[What to produce]: Scan the entries for lines with the word "global", then copy those lines.

[Data for analysis]:
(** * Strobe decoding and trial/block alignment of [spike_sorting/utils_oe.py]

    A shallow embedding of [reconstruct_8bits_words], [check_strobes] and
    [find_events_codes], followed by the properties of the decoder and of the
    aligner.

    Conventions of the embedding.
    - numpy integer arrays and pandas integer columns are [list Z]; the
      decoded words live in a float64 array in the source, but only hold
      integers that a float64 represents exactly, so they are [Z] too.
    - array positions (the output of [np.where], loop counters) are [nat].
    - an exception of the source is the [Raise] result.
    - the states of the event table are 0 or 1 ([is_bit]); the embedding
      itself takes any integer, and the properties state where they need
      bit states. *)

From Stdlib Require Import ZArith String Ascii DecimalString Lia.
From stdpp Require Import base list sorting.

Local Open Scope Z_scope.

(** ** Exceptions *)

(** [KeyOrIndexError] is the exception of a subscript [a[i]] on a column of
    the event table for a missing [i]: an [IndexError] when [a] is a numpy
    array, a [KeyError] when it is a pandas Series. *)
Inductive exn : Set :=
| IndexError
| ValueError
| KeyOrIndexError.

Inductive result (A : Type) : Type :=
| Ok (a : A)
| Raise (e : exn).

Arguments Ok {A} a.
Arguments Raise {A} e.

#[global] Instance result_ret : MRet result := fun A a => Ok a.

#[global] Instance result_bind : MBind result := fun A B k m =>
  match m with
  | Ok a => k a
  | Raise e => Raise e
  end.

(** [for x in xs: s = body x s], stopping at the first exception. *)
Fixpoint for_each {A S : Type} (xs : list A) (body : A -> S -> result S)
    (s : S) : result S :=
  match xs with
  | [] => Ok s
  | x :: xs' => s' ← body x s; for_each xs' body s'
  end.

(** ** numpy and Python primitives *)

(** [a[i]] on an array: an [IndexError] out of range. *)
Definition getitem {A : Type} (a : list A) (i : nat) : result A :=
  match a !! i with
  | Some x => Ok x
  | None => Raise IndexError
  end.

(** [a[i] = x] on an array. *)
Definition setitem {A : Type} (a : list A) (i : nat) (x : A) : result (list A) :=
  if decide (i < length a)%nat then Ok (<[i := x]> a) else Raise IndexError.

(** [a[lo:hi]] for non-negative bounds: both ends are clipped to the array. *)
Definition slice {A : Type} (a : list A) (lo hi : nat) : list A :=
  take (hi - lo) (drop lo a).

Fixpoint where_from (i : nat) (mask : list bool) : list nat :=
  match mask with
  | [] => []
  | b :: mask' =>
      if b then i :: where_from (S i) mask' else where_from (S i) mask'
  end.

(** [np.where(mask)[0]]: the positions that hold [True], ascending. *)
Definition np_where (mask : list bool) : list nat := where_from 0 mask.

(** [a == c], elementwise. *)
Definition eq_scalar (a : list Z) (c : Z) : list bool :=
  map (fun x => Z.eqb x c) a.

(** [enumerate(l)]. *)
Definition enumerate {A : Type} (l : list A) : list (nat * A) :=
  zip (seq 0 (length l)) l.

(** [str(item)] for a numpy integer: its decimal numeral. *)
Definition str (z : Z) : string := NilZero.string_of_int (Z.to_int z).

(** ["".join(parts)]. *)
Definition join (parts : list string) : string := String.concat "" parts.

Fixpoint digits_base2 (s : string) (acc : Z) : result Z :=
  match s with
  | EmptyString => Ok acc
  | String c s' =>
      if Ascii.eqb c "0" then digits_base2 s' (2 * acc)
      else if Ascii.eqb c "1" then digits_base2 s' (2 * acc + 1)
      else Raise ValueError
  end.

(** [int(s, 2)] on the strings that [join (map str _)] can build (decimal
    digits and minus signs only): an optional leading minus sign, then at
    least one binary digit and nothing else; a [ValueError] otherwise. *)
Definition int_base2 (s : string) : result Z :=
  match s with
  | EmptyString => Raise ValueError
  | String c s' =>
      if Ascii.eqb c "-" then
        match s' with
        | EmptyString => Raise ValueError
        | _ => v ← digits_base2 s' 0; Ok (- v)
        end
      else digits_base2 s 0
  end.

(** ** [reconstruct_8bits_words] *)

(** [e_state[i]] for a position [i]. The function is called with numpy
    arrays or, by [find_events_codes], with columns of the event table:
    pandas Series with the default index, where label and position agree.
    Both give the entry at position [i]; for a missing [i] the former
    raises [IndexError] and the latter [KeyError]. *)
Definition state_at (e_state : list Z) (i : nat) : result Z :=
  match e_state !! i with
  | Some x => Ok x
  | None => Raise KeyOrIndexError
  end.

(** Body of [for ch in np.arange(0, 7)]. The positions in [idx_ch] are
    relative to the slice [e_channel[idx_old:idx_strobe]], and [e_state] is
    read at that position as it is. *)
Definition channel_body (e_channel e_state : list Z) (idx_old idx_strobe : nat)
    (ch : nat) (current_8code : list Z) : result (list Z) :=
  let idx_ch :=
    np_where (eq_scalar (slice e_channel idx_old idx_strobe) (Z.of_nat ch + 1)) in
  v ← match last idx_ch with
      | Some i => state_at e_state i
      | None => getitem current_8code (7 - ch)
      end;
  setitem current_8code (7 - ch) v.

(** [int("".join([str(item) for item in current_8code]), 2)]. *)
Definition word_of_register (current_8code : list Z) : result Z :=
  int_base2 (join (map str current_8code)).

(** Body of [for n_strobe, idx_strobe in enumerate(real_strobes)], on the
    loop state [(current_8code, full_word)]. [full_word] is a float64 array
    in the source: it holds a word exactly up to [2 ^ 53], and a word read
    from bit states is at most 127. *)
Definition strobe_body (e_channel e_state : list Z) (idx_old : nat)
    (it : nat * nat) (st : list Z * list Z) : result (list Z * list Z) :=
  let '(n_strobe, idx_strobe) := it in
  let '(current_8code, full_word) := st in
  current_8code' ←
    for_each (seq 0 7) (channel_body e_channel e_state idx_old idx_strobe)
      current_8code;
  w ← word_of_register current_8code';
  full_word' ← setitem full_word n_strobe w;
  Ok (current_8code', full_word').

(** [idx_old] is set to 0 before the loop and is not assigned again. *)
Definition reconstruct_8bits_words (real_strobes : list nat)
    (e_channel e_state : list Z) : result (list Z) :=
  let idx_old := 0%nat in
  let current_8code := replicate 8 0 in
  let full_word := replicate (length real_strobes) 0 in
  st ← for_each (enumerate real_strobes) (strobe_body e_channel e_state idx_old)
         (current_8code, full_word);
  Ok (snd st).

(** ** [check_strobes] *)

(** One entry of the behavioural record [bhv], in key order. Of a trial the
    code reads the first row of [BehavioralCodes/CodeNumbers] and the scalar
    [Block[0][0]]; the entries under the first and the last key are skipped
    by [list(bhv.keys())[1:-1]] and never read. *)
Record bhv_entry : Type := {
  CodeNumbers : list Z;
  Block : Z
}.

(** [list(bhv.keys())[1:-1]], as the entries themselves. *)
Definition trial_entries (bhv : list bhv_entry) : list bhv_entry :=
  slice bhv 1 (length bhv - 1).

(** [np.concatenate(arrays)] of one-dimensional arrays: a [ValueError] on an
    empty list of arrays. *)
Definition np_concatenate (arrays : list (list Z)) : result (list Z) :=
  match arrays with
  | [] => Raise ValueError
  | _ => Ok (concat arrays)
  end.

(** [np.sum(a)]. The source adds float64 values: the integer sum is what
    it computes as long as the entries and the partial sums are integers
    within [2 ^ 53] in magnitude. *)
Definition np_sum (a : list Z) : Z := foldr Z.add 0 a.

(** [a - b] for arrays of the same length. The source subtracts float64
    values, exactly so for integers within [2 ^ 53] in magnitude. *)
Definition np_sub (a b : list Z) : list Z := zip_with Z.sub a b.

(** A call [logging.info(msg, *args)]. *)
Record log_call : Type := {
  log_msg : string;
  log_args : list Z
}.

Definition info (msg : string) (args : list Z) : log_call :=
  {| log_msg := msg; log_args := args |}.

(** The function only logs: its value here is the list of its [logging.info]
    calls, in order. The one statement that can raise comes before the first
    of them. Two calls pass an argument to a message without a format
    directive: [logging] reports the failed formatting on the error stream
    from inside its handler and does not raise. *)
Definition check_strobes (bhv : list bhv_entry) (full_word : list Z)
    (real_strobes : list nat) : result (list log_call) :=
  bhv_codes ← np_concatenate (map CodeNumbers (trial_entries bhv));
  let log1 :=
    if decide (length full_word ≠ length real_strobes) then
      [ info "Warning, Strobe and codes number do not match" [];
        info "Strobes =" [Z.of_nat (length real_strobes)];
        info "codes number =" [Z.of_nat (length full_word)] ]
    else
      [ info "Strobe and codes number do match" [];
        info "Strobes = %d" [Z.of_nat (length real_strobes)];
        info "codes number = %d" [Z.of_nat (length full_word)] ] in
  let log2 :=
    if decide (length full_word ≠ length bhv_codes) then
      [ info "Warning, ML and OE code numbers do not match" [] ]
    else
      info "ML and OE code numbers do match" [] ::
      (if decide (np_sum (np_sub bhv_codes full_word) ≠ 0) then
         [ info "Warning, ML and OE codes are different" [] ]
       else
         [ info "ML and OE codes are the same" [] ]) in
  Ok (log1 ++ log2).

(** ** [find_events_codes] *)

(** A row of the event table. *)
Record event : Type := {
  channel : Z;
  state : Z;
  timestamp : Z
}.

[Answer space]:
#[global] Instance result_ret : MRet result := fun A a => Ok a.
#[global] Instance result_bind : MBind result := fun A B k m =>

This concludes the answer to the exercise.